= TASK REQUIREMENTS =
Below are some records. Set each one down exactly as it reads.

= EXERCISE MATERIAL =

***

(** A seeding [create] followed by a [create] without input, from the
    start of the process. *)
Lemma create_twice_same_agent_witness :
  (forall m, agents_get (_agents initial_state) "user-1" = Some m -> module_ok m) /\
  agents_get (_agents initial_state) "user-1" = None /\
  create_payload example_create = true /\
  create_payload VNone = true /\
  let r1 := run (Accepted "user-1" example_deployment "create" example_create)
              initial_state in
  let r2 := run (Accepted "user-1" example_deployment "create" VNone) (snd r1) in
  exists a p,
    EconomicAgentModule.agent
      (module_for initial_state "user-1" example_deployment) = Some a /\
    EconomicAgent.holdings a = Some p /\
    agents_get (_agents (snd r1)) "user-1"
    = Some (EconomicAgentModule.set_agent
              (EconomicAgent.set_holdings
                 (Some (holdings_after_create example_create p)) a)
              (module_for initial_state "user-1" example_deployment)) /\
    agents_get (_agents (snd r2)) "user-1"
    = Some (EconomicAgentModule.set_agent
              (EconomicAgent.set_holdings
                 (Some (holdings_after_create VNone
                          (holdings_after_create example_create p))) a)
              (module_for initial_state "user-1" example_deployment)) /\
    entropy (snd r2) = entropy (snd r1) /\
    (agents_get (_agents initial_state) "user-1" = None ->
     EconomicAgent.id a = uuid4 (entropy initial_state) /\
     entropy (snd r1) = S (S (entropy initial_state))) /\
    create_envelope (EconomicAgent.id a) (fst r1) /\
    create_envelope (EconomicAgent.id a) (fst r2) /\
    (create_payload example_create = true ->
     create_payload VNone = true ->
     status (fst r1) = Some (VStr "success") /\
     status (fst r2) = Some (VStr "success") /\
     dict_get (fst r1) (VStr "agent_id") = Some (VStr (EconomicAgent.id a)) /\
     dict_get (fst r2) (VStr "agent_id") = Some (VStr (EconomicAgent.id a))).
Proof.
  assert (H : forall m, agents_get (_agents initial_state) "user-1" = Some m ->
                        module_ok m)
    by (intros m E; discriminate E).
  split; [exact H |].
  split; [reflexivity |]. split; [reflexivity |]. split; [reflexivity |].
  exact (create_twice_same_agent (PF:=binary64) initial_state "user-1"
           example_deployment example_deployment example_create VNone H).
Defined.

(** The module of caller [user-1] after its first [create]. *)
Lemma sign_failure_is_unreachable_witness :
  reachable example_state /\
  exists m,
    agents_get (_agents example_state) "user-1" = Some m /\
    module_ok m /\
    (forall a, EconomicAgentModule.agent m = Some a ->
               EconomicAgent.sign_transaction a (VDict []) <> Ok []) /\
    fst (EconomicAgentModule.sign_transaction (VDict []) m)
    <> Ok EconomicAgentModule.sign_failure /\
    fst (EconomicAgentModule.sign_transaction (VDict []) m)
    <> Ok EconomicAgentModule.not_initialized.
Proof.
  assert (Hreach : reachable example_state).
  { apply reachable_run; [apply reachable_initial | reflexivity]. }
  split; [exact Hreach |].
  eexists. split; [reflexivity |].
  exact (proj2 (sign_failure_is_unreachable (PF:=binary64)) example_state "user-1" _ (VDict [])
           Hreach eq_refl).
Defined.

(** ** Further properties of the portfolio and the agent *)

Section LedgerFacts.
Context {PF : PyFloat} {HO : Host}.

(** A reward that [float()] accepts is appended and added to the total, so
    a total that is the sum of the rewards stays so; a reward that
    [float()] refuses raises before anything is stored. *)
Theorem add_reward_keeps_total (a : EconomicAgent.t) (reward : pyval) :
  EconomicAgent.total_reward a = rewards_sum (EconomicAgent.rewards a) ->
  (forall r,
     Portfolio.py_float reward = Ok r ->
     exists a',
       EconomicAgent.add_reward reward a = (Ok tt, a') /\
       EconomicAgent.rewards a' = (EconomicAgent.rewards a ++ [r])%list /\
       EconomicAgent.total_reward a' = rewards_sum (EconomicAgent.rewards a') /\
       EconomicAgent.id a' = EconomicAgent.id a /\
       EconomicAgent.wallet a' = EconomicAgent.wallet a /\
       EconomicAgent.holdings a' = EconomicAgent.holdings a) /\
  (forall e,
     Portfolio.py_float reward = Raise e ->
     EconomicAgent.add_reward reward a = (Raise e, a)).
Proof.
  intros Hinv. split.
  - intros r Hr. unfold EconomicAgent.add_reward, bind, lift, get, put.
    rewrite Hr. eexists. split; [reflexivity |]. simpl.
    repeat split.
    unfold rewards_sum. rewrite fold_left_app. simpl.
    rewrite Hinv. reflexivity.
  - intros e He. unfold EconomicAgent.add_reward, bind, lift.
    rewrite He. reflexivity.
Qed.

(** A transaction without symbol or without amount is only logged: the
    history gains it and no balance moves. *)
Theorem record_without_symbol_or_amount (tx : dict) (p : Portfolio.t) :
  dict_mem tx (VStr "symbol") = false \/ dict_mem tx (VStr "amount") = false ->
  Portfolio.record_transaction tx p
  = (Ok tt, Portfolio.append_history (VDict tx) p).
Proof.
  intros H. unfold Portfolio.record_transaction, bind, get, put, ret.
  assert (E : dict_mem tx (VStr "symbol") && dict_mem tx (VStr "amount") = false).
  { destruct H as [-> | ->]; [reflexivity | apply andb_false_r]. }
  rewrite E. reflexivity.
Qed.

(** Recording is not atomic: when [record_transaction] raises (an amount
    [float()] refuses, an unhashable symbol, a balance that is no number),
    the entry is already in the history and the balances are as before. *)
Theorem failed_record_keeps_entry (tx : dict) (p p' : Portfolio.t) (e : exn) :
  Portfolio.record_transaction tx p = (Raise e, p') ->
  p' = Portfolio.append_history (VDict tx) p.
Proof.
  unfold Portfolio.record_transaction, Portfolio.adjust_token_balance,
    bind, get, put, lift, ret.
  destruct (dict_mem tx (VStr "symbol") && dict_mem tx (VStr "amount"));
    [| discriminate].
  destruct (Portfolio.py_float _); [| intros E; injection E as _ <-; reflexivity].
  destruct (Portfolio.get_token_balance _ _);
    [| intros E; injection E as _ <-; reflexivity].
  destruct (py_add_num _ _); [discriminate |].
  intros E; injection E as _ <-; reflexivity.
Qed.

***

= RESPONSE TO THE TASK =
(** A seeding [create] followed by a [create] without input, from the
    start of the process. *)
Lemma create_twice_same_agent_witness :
  (forall m, agents_get (_agents initial_state) "user-1" = Some m -> module_ok m) /\
  agents_get (_agents initial_state) "user-1" = None /\
  create_payload example_create = true /\
  create_payload VNone = true /\
  let r1 := run (Accepted "user-1" example_deployment "create" example_create)
              initial_state in
  let r2 := run (Accepted "user-1" example_deployment "create" VNone) (snd r1) in
  exists a p,
    EconomicAgentModule.agent
      (module_for initial_state "user-1" example_deployment) = Some a /\
    EconomicAgent.holdings a = Some p /\
    agents_get (_agents (snd r1)) "user-1"
    = Some (EconomicAgentModule.set_agent
              (EconomicAgent.set_holdings
                 (Some (holdings_after_create example_create p)) a)
              (module_for initial_state "user-1" example_deployment)) /\
    agents_get (_agents (snd r2)) "user-1"
    = Some (EconomicAgentModule.set_agent
              (EconomicAgent.set_holdings
                 (Some (holdings_after_create VNone
                          (holdings_after_create example_create p))) a)
              (module_for initial_state "user-1" example_deployment)) /\
    entropy (snd r2) = entropy (snd r1) /\
    (agents_get (_agents initial_state) "user-1" = None ->
     EconomicAgent.id a = uuid4 (entropy initial_state) /\
     entropy (snd r1) = S (S (entropy initial_state))) /\
    create_envelope (EconomicAgent.id a) (fst r1) /\
    create_envelope (EconomicAgent.id a) (fst r2) /\
    (create_payload example_create = true ->
     create_payload VNone = true ->
     status (fst r1) = Some (VStr "success") /\
     status (fst r2) = Some (VStr "success") /\
     dict_get (fst r1) (VStr "agent_id") = Some (VStr (EconomicAgent.id a)) /\
     dict_get (fst r2) (VStr "agent_id") = Some (VStr (EconomicAgent.id a))).
Proof.
  assert (H : forall m, agents_get (_agents initial_state) "user-1" = Some m ->
                        module_ok m)
    by (intros m E; discriminate E).
  split; [exact H |].
  split; [reflexivity |]. split; [reflexivity |]. split; [reflexivity |].
  exact (create_twice_same_agent (PF:=binary64) initial_state "user-1"
           example_deployment example_deployment example_create VNone H).
Defined.

(** The module of caller [user-1] after its first [create]. *)
Lemma sign_failure_is_unreachable_witness :
  reachable example_state /\
  exists m,
    agents_get (_agents example_state) "user-1" = Some m /\
    module_ok m /\
    (forall a, EconomicAgentModule.agent m = Some a ->
               EconomicAgent.sign_transaction a (VDict []) <> Ok []) /\
    fst (EconomicAgentModule.sign_transaction (VDict []) m)
    <> Ok EconomicAgentModule.sign_failure /\
    fst (EconomicAgentModule.sign_transaction (VDict []) m)
    <> Ok EconomicAgentModule.not_initialized.
Proof.
  assert (Hreach : reachable example_state).
  { apply reachable_run; [apply reachable_initial | reflexivity]. }
  split; [exact Hreach |].
  eexists. split; [reflexivity |].
  exact (proj2 (sign_failure_is_unreachable (PF:=binary64)) example_state "user-1" _ (VDict [])
           Hreach eq_refl).
Defined.

(** ** Further properties of the portfolio and the agent *)

Section LedgerFacts.
Context {PF : PyFloat} {HO : Host}.

(** A reward that [float()] accepts is appended and added to the total, so
    a total that is the sum of the rewards stays so; a reward that
    [float()] refuses raises before anything is stored. *)
Theorem add_reward_keeps_total (a : EconomicAgent.t) (reward : pyval) :
  EconomicAgent.total_reward a = rewards_sum (EconomicAgent.rewards a) ->
  (forall r,
     Portfolio.py_float reward = Ok r ->
     exists a',
       EconomicAgent.add_reward reward a = (Ok tt, a') /\
       EconomicAgent.rewards a' = (EconomicAgent.rewards a ++ [r])%list /\
       EconomicAgent.total_reward a' = rewards_sum (EconomicAgent.rewards a') /\
       EconomicAgent.id a' = EconomicAgent.id a /\
       EconomicAgent.wallet a' = EconomicAgent.wallet a /\
       EconomicAgent.holdings a' = EconomicAgent.holdings a) /\
  (forall e,
     Portfolio.py_float reward = Raise e ->
     EconomicAgent.add_reward reward a = (Raise e, a)).
Proof.
  intros Hinv. split.
  - intros r Hr. unfold EconomicAgent.add_reward, bind, lift, get, put.
    rewrite Hr. eexists. split; [reflexivity |]. simpl.
    repeat split.
    unfold rewards_sum. rewrite fold_left_app. simpl.
    rewrite Hinv. reflexivity.
  - intros e He. unfold EconomicAgent.add_reward, bind, lift.
    rewrite He. reflexivity.
Qed.

(** A transaction without symbol or without amount is only logged: the
    history gains it and no balance moves. *)
Theorem record_without_symbol_or_amount (tx : dict) (p : Portfolio.t) :
  dict_mem tx (VStr "symbol") = false \/ dict_mem tx (VStr "amount") = false ->
  Portfolio.record_transaction tx p
  = (Ok tt, Portfolio.append_history (VDict tx) p).
Proof.
  intros H. unfold Portfolio.record_transaction, bind, get, put, ret.
  assert (E : dict_mem tx (VStr "symbol") && dict_mem tx (VStr "amount") = false).
  { destruct H as [-> | ->]; [reflexivity | apply andb_false_r]. }
  rewrite E. reflexivity.
Qed.

(** Recording is not atomic: when [record_transaction] raises (an amount
    [float()] refuses, an unhashable symbol, a balance that is no number),
    the entry is already in the history and the balances are as before. *)
Theorem failed_record_keeps_entry (tx : dict) (p p' : Portfolio.t) (e : exn) :
  Portfolio.record_transaction tx p = (Raise e, p') ->
  p' = Portfolio.append_history (VDict tx) p.
Proof.
  unfold Portfolio.record_transaction, Portfolio.adjust_token_balance,
    bind, get, put, lift, ret.
  destruct (dict_mem tx (VStr "symbol") && dict_mem tx (VStr "amount"));
    [| discriminate].
  destruct (Portfolio.py_float _); [| intros E; injection E as _ <-; reflexivity].
  destruct (Portfolio.get_token_balance _ _);
    [| intros E; injection E as _ <-; reflexivity].
  destruct (py_add_num _ _); [discriminate |].
  intros E; injection E as _ <-; reflexivity.
Qed.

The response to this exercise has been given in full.